Prevention and Culture:
- Wear correct and well-fitting headgear. Though helmets are not able to prevent concussion, proper equipment can play an important role in preventing more severe brain injury.
- Create and nurture a safety culture. Players, coaches and officials should be well-educated on safety rules, such as legal contact, avoiding head to head contact and having a zero tolerance rule for attempts to injure.
- Educate players, parents and coaches on signs of injury and enforce best practices on the field.
- Promote a culture of awareness and prioritizing health over return to play.
Know the signs of brain injury/concussion (this are just some of the symptoms one may experience)

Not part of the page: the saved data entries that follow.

(** The three matching functions agree: [Match] (which deduplicates with
    the nodes' counters), [MatchThreadSafe] and [MatchThreadSafeWithPos]
    (which deduplicate with a pooled map) return the same word indices in the
    same order. *)
Theorem match_variants_agree dict c item input :
  (0 ≤ c < 2 ^ 64 - 1)%Z →
  (∀ heap, item = Some heap → map_Forall (λ _ g, 0 ≤ g ≤ c)%Z heap) →
  ∃ m m' heap heap' hits,
    NewMatcher dict = Some m ∧
    MatchThreadSafeWithPos (after_calls m c) item input = Some (after_calls m (c + 1), heap, hits) ∧
    MatchThreadSafe (after_calls m c) item input = Some (after_calls m (c + 1), heap', Hint_ <$> hits) ∧
    Match (after_calls m c) input = Some (m', Hint_ <$> hits).
Proof.
  intros Hc Hitem. destruct (buildTrie_automaton dict) as (m & Hm & Au & _).
  set (mc := after_calls m c).
  assert (in_use dict mc) as Hu by (split; [by apply automaton_after|done]).
  pose proof (proj1 Hu) as Auc.
  pose (Dh := heap_dedup dict mc Hu). pose (Dc := counter_dedup mc).
  assert (0 < extent mc) as Hpos by apply (au_arena _ _ Auc).
  destruct (sim_loop dict mc Auc (unique_heap (trie mc) (counter mc + 1))
    (unique_heap (trie mc) (counter mc + 1)) hit_index hit_with_pos Hint_ (λ _ _, eq_refl)
    input 0%Z 0 (default ∅ item) (default ∅ item) [] Hpos) as (h1 & h2 & hits & Hr1 & Hr2 & _).
  { split_and!; [by apply pool_valid..|done]. }
  destruct (sim_loop dict mc Auc (unique_counter (counter mc + 1))
    (unique_heap (trie mc) (counter mc + 1)) hit_index hit_with_pos Hint_ (λ _ _, eq_refl)
    input 0%Z 0 (trie mc) (default ∅ item) [] Hpos) as (t' & h3 & hits3 & Hr3 & Hr4 & _).
  { split_and!; [apply Auc|by apply pool_valid|]. intros k Hk. split.
    - simpl. intros Hs. rewrite (au_counter _ _ Auc) in Hs by apply Hk. simpl in Hs. lia.
    - intros Hs. by destruct (pool_unseen dict mc Hu item k). }
  rewrite Hr2 in Hr4. injection Hr4 as <- <-.
  exists m, (mk_matcher (c + 1) t' (extent m) (root m)), h2, h1, hits.
  fold mc. unfold MatchThreadSafeWithPos, MatchThreadSafe, Match, matchWithPos, match_.
  rewrite (generation_eq _ _ Hu), (au_root _ _ Auc), !bind_some.
  rewrite fmap_nil in Hr1, Hr3. rewrite Hr1, Hr2, Hr3, !bind_some.
  unfold after_calls. by rewrite (au_root _ _ Au).
Qed.

Lemma MatchThreadSafeWithPos_correct_witness :
  ∃ m heap hits h, NewMatcher [bs "he"; bs "she"] = Some m ∧
    MatchThreadSafeWithPos (after_calls m 7) None (bs "ushers") = Some (after_calls m 8, heap, hits) ∧
    h ∈ hits ∧ index_of [bs "he"; bs "she"] (bs "she") (Hint_ h).
Proof.
  destruct (MatchThreadSafeWithPos_correct [bs "he"; bs "she"] 7 None (bs "ushers"))
    as (m & heap & hits & Hm & Hrun & _ & _ & _ & Hall); [lia|discriminate|].
  destruct (Hall (bs "she")) as (h & Hin & Hix); [apply list_elem_of_further, list_elem_of_here|discriminate| |].
  - exists (bs "u"), (bs "rs"). reflexivity.
  - exists m, heap, hits, h. repeat split; first [exact Hm|exact Hrun|exact Hin|apply Hix].
Defined.

Lemma match_variants_agree_witness :
  ∃ m m' heap heap' hits, NewMatcher [bs "he"; bs "she"] = Some m ∧
    MatchThreadSafeWithPos (after_calls m 0) None (bs "ushers") = Some (after_calls m 1, heap, hits) ∧
    MatchThreadSafe (after_calls m 0) None (bs "ushers") = Some (after_calls m 1, heap', Hint_ <$> hits) ∧
    Match (after_calls m 0) (bs "ushers") = Some (m', Hint_ <$> hits).
Proof. apply (match_variants_agree [bs "he"; bs "she"] 0 None (bs "ushers")); [lia|discriminate]. Defined.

- Physical: Loss of consciousness (does not always occur), headache, nausea, dizziness
- Cognitive: Confusion, delayed responses, easily fatigued,
- Emotional: Irritability, crying
Symptoms may be subtle, may show up immediately or may surface within days of injury. Seek medical attention, make medical professionals aware of all symptoms experienced, and continue to follow symptoms carefully to meet your needs.